Il ministro dell’Interno Matteo Piantedosi ha parlato alla Camera durante il question time riguardo al triste evento accaduto a Massa, esprimendo “la mia personale solidarietà e quella del governo ai familiari di Giacomo Bongiorni”, sottolineando che i colpevoli sono stati “immediatamente portati davanti alla giustizia”.
Nel suo discorso, Piantedosi ha messo in evidenza l’urgenza di riflettere sulla crescente violenza giovanile, affermando che “questa situazione richiede una seria analisi della crescente violenza tra i giovani, le cui origini sono chiaramente legate a dinamiche familiari e sociali su cui è necessario confrontarsi”.
Il ministro ha quindi riaffermato l’impegno del governo su questo tema: “L’esecutivo presta la massima attenzione a questi argomenti”. Ha citato, tra le misure intraprese, il cosiddetto decreto Caivano e altri interventi, specificando che “non sono state implementate solo misure di natura securitaria, ma sono stati avviati interventi per potenziare percorsi socioeducativi e attività formative”.

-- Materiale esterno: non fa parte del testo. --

(** An event dispatched to a listening command: its callbacks under the
    event all run the handler, the other listeners do not touch its
    calls. *)
Lemma dispatch_listening c cmd t e d al gs wa Q platter w :
  listening c cmd t e w ->
  allowed_guilds w = (Ok al, wa) ->
  guilds w = gs ->
  (forall s, In s (map fst al) -> is_Some (get_guild gs (VStr s))) ->
  handler_outcome c cmd al gs t d Q platter ->
  let n := own_listeners c t e w in
  let rs := fst (dispatch e (VDict d) w) in
  let w' := snd (dispatch e (VDict d) w) in
  1 <= n /\
  (Q -> exists cs,
          calls_of c w' = calls_of c w ++ cs /\ length cs = n /\
          Forall (is_call c platter) cs) /\
  (~ Q -> calls_of c w' = calls_of c w) /\
  (calls_of c w' <> calls_of c w <-> Q) /\
  (forall g r,
     dict_get "guild_id" d = Some g ->
     In (CommandCallback c t, r) rs -> r = Ok tt).
Proof.
  intros (Hc & Hin & Hkind & Hext) Hal Hgs Hg Hout n rs w'.
  assert (Henv : handler_env c cmd al gs w).
  { split; [exact Hc|]. split; [|auto].
    destruct (goldy_json_allowed_guilds w) as [data|] eqn:Hd;
      [|rewrite (allowed_guilds_raises w Hd) in Hal; discriminate].
    destruct (allowed_guilds_run w data Hd) as (al' & Hr & _ & Ht).
    rewrite Hr in Hal. injection Hal as -> _. eauto. }
  assert (Hls : Forall (fun l => forall t', l = CommandCallback c t' -> t' = t)
                  (listeners_of e w)).
  { apply Forall_forall. intros l Hl t' ->. apply Hkind.
    apply list_elem_of_In in Hl. unfold listeners_of in Hl.
    apply in_map_iff in Hl as ([e' l'] & Hl' & Hin').
    simpl in Hl'. subst l'.
    apply list_elem_of_In, list_elem_of_filter in Hin' as [He' Hin'].
    simpl in He'. apply String.eqb_eq in He'. subst e'.
    apply list_elem_of_In. exact Hin'. }
  assert (Hn : 1 <= n).
  { unfold n, own_listeners.
    assert (Hmem : CommandCallback c t ∈
              filter (fun l => listener_eqb l (CommandCallback c t) = true)
                (listeners_of e w)).
    { apply list_elem_of_filter. split; [apply listener_eqb_eq; reflexivity|].
      apply list_elem_of_In. unfold listeners_of.
      apply in_map_iff. exists (e, CommandCallback c t).
      split; [reflexivity|].
      apply list_elem_of_In, list_elem_of_filter.
      split; [simpl; apply String.eqb_refl | apply list_elem_of_In; exact Hin]. }
    destruct (filter _ (listeners_of e w)); [inversion Hmem | simpl; lia]. }
  destruct (run_tasks_own c cmd al gs t d Q platter Hout _ Hls w Henv)
    as (j & calls & Hw & _ & Hq & Hr).
  assert (Hcalls : calls_of c w' =
            calls_of c w ++ filter (fun i => call_command i = c) calls).
  { unfold w', dispatch. rewrite Hw. unfold calls_of. world_fields.
    apply filter_app. }
  split; [exact Hn|].
  destruct Hq as [(HQ & Hlen & Hall)|[HQ Hnil]].
  - split; [intros _; eexists; split; [exact Hcalls|]; auto|].
    split; [intros Hno; contradiction|].
    split; [split; [intros _; exact HQ|]|].
    + intros _ Heq. rewrite Hcalls in Heq.
      apply (f_equal (@length _)) in Heq. rewrite length_app, Hlen in Heq.
      fold (own_listeners c t e w) in Heq. fold n in Heq. lia.
    + intros g r Hgid Hinr. apply Hr; [eauto | exact Hinr].
  - rewrite Hnil, app_nil_r in Hcalls.
    split; [intros HQ'; contradiction|].
    split; [intros _; exact Hcalls|].
    split; [split; [intros Hne; contradiction | intros HQ'; contradiction]|].
    intros g r Hgid Hinr. apply Hr; [eauto | exact Hinr].
Qed.

(** C1: take a command that listens for messages, as every command that
    allows prefix invocation does once it has been loaded
    ([load_listening]) and for as long as it is not unloaded, whatever is
    loaded or delivered in between ([listening_load_other],
    [listening_dispatch]); let the configuration list the allowed guilds
    and the guild registry know each of them.  When a message-create
    event is dispatched, the command's callback is called, with the
    context of that message and once for each subscription of the
    command, if and only if the message's guild id is one of the allowed
    guilds and its text is that guild's prefix followed by the command's
    name; otherwise the callback is not called, and for a message that
    carries a guild id the command's handler ends without an exception. *)
Theorem prefix_dispatch (w : World) (c : nat) (cmd : Command)
  (d : list (string * value)) (al : list (string * string)) (wa : World) :
  listening c cmd PREFIX_CMD "MESSAGE_CREATE" w ->
  allowed_guilds w = (Ok al, wa) ->
  (forall s, In s (map fst al) -> is_Some (get_guild (guilds w) (VStr s))) ->
  message_data d ->
  let n := own_listeners c PREFIX_CMD "MESSAGE_CREATE" w in
  let rs := fst (dispatch "MESSAGE_CREATE" (VDict d) w) in
  let w' := snd (dispatch "MESSAGE_CREATE" (VDict d) w) in
  1 <= n /\
  (prefix_match al (guilds w) cmd d ->
   exists cs,
     calls_of c w' = calls_of c w ++ cs /\ length cs = n /\
     Forall (is_call c (prefix_platter c d)) cs) /\
  (~ prefix_match al (guilds w) cmd d -> calls_of c w' = calls_of c w) /\
  (calls_of c w' <> calls_of c w <-> prefix_match al (guilds w) cmd d) /\
  (forall g r,
     dict_get "guild_id" d = Some g ->
     In (CommandCallback c PREFIX_CMD, r) rs -> r = Ok tt).
Proof.
  intros Hl Hal Hg Hmsg.
  exact (dispatch_listening c cmd PREFIX_CMD "MESSAGE_CREATE" d al (guilds w)
           wa _ _ w Hl Hal eq_refl Hg
           (prefix_handler_outcome c cmd al (guilds w) d Hmsg)).
Qed.

(** * Further properties of the command module *)

(** ** Slash registration *)

Lemma create_slash_loop_accepted cmd gs acc w a :
  application_data w = Some a ->
  accepts_creations w ->
  exists l',
    create_slash_loop cmd gs acc w =
      (Ok (acc ++ l'),
       set_http_requests
         (http_requests w ++ map (creation_of (app_id a) cmd) gs) w) /\
    map fst l' = map fst gs.
Proof.
  intros Ha Hacc. revert acc w Ha Hacc.
  induction gs as [|g gs IH]; intros acc w Ha Hacc; simpl.
  - exists []. rewrite app_nil_r, set_http_requests_same. auto.
  - rewrite run_bind, application_id_run, Ha.
    rewrite run_bind, http_send_run.
    destruct (http_respond w (http_requests w) _) as [d|] eqn:Hr;
      [|exfalso; exact (Hacc _ _ _ _ _ Hr)].
    destruct (IH (acc ++ [(fst g, d)])
                (set_http_requests
                   (http_requests w ++
                      [CreateGuildApplicationCommand (app_id a) (fst g)
                         (name cmd) (description cmd)]) w) Ha Hacc)
      as (l' & Hl & Hm).
    exists ((fst g, d) :: l'). rewrite Hl. world_fields.
    rewrite <- !app_assoc. simpl. rewrite Hm. auto.
Qed.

Tra i risultati menzionati, Piantedosi ha evidenziato il calo della dispersione scolastica, “scesa dal 14% nel 2020 all’8% nel 2025”, con una diminuzione “addirittura anticipata di 5 anni, scendendo sotto la soglia del 9% prevista dall’Agenda 2030”.
Rispondendo alle domande sulle future azioni, il ministro ha delineato le strategie del governo: “maggiore allocazione di risorse, maggiori tutele e stipendio aumentato per le Forze di polizia”, investimenti superiori in tecnologie per la sicurezza pubblica, potenziamento della lotta all’eversione e al terrorismo, incremento degli arresti e dei sequestri contro la criminalità organizzata, accanto a un “drastico abbattimento degli ingressi di migranti irregolari e una crescita esponenziale dei rimpatri di stranieri pericolosi”.
Infine, Piantedosi ha ribadito la sua disponibilità a confrontare i dati attuali con quelli dei governi passati, sostenendo che in precedenza i tassi di criminalità fossero più elevati e che la sicurezza fosse vista come un costo, comportando una riduzione delle risorse e delle assunzioni nelle forze di polizia.